> [Directions]:
Beginning with the first line of the material, set down each line exactly as written, up to and including the line with "r = workspaceRoot sm".

>>>>>

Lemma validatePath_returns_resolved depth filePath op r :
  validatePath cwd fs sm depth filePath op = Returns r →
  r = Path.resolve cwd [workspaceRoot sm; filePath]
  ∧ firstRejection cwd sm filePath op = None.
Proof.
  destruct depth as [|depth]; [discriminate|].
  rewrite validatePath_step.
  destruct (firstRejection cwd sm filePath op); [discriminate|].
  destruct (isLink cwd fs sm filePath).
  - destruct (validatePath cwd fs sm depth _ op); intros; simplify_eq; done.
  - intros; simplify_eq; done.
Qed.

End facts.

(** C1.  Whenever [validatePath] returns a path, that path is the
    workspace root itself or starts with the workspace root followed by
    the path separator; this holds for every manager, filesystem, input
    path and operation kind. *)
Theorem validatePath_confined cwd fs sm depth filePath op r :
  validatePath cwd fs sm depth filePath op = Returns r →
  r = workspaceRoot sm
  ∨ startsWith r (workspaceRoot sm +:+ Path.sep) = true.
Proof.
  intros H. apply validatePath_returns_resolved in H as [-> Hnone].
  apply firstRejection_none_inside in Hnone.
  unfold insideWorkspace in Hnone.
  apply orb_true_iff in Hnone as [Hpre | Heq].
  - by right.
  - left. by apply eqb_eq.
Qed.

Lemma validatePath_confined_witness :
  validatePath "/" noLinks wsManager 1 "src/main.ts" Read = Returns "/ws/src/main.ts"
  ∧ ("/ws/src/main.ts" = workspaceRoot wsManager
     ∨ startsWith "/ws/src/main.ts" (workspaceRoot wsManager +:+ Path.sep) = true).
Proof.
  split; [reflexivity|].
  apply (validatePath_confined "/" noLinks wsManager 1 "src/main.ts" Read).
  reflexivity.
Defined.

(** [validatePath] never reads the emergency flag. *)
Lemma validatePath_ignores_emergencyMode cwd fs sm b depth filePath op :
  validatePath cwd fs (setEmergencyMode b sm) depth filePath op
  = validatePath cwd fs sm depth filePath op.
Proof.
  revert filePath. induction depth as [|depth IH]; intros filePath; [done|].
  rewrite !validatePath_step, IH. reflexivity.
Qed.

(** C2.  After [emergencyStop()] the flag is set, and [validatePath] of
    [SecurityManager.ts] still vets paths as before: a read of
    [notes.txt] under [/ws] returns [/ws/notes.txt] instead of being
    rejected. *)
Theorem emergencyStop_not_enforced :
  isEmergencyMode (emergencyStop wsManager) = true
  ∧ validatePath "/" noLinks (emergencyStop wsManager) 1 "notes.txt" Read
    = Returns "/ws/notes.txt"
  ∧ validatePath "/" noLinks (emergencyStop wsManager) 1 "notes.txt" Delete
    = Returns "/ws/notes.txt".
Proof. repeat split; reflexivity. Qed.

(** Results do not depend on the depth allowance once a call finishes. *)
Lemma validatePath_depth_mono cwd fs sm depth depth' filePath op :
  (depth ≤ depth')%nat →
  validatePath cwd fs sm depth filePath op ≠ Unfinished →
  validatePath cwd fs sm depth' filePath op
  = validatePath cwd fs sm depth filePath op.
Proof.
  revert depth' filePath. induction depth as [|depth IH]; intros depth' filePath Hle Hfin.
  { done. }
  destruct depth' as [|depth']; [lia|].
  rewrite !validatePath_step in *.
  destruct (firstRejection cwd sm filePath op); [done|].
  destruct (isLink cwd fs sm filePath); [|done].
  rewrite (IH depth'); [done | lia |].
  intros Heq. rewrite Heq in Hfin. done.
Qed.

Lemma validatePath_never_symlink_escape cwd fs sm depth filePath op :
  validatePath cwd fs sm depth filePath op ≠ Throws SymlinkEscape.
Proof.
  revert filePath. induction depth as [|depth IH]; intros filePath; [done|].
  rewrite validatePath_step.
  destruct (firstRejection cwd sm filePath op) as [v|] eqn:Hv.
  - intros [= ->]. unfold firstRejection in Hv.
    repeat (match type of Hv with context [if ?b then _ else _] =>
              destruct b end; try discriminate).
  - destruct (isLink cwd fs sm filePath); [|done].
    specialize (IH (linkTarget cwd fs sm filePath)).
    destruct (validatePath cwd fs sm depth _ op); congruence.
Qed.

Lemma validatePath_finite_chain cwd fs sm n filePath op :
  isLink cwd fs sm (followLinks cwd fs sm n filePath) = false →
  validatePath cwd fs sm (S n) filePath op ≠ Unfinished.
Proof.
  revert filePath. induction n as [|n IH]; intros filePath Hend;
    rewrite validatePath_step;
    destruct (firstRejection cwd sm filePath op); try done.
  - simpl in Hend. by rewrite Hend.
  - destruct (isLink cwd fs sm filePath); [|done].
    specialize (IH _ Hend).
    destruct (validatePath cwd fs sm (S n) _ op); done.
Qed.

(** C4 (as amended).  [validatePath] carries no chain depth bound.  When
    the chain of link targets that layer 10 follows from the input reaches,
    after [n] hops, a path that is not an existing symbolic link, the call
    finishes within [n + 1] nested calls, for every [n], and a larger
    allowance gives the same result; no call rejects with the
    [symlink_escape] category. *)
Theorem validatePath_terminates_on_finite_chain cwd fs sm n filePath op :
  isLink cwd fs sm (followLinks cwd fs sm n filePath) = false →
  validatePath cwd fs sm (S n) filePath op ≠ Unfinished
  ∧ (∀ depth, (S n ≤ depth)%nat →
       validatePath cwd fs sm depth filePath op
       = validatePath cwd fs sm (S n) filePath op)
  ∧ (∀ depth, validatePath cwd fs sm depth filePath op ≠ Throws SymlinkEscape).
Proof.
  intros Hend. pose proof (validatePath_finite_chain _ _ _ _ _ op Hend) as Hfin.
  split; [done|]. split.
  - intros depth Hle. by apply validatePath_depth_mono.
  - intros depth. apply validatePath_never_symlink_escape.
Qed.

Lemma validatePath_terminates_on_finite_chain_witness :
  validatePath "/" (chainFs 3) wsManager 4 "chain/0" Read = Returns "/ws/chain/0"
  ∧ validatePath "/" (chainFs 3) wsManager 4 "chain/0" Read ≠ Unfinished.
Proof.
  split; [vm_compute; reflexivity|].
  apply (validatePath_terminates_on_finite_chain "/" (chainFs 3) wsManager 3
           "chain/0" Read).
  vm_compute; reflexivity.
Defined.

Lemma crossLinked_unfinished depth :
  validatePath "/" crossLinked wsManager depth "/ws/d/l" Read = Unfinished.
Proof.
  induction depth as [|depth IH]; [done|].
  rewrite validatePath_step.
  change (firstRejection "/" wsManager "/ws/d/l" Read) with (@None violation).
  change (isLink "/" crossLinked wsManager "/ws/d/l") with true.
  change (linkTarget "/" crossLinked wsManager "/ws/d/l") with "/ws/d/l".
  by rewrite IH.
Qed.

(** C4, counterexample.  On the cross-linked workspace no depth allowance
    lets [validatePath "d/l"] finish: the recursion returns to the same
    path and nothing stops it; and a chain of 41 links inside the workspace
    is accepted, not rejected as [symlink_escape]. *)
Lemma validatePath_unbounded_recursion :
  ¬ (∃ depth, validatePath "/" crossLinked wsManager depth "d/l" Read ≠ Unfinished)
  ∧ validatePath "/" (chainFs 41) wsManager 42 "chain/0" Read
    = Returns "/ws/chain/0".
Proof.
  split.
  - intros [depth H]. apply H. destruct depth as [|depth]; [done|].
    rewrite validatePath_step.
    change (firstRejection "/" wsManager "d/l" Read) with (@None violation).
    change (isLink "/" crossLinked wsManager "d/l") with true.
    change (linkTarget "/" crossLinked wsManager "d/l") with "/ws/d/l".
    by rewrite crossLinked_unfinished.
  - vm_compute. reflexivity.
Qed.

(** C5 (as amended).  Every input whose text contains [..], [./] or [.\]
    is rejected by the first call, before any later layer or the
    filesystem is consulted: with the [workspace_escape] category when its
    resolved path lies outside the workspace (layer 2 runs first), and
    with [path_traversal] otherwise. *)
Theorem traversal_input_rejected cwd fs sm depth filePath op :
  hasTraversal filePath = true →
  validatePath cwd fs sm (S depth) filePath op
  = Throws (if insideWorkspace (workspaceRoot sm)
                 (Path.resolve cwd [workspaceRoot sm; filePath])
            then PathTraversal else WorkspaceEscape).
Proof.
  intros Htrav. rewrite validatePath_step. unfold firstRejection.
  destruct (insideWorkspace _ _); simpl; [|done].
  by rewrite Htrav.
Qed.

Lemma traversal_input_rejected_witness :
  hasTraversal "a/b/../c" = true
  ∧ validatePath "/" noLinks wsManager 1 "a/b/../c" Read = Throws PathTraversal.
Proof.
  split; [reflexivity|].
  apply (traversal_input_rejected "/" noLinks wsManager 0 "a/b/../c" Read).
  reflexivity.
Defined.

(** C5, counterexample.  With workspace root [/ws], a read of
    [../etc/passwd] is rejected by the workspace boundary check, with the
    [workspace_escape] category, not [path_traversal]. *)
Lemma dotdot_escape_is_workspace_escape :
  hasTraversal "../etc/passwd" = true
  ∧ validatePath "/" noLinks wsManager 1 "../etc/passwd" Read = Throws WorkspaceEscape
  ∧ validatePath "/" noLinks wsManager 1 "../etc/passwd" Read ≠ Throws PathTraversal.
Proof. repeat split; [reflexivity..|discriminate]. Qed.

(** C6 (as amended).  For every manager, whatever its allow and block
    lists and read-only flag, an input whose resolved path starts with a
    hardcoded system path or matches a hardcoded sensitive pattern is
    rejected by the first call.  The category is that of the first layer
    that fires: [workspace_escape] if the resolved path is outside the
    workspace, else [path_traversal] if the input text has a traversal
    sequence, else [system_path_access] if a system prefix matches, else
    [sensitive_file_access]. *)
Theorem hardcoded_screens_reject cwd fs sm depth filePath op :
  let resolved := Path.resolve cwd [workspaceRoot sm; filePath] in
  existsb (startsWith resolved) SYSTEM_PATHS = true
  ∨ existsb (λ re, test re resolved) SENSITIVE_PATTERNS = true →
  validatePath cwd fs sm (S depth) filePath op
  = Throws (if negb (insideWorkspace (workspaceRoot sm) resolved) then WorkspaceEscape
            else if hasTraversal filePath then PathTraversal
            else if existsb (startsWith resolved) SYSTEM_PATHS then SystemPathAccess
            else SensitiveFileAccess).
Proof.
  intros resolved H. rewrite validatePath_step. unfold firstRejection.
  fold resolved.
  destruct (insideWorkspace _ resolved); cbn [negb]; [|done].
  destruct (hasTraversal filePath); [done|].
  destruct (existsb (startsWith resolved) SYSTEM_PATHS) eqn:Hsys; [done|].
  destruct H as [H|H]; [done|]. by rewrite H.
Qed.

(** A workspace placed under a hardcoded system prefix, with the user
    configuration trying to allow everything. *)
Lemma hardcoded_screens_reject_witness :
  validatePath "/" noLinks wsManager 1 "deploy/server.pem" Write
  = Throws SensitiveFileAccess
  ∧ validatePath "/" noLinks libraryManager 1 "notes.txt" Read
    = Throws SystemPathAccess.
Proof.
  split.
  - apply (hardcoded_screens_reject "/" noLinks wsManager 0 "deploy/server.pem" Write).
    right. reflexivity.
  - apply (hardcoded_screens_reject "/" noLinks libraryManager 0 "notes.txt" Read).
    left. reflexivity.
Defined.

<<<<<

> [Your response]:
Lemma validatePath_returns_resolved depth filePath op r :
  validatePath cwd fs sm depth filePath op = Returns r →
  r = Path.resolve cwd [workspaceRoot sm; filePath]
  ∧ firstRejection cwd sm filePath op = None.
Proof.
  destruct depth as [|depth]; [discriminate|].
  rewrite validatePath_step.
  destruct (firstRejection cwd sm filePath op); [discriminate|].
  destruct (isLink cwd fs sm filePath).
  - destruct (validatePath cwd fs sm depth _ op); intros; simplify_eq; done.
  - intros; simplify_eq; done.
Qed.

End facts.

(** C1.  Whenever [validatePath] returns a path, that path is the
    workspace root itself or starts with the workspace root followed by
    the path separator; this holds for every manager, filesystem, input
    path and operation kind. *)
Theorem validatePath_confined cwd fs sm depth filePath op r :
  validatePath cwd fs sm depth filePath op = Returns r →
  r = workspaceRoot sm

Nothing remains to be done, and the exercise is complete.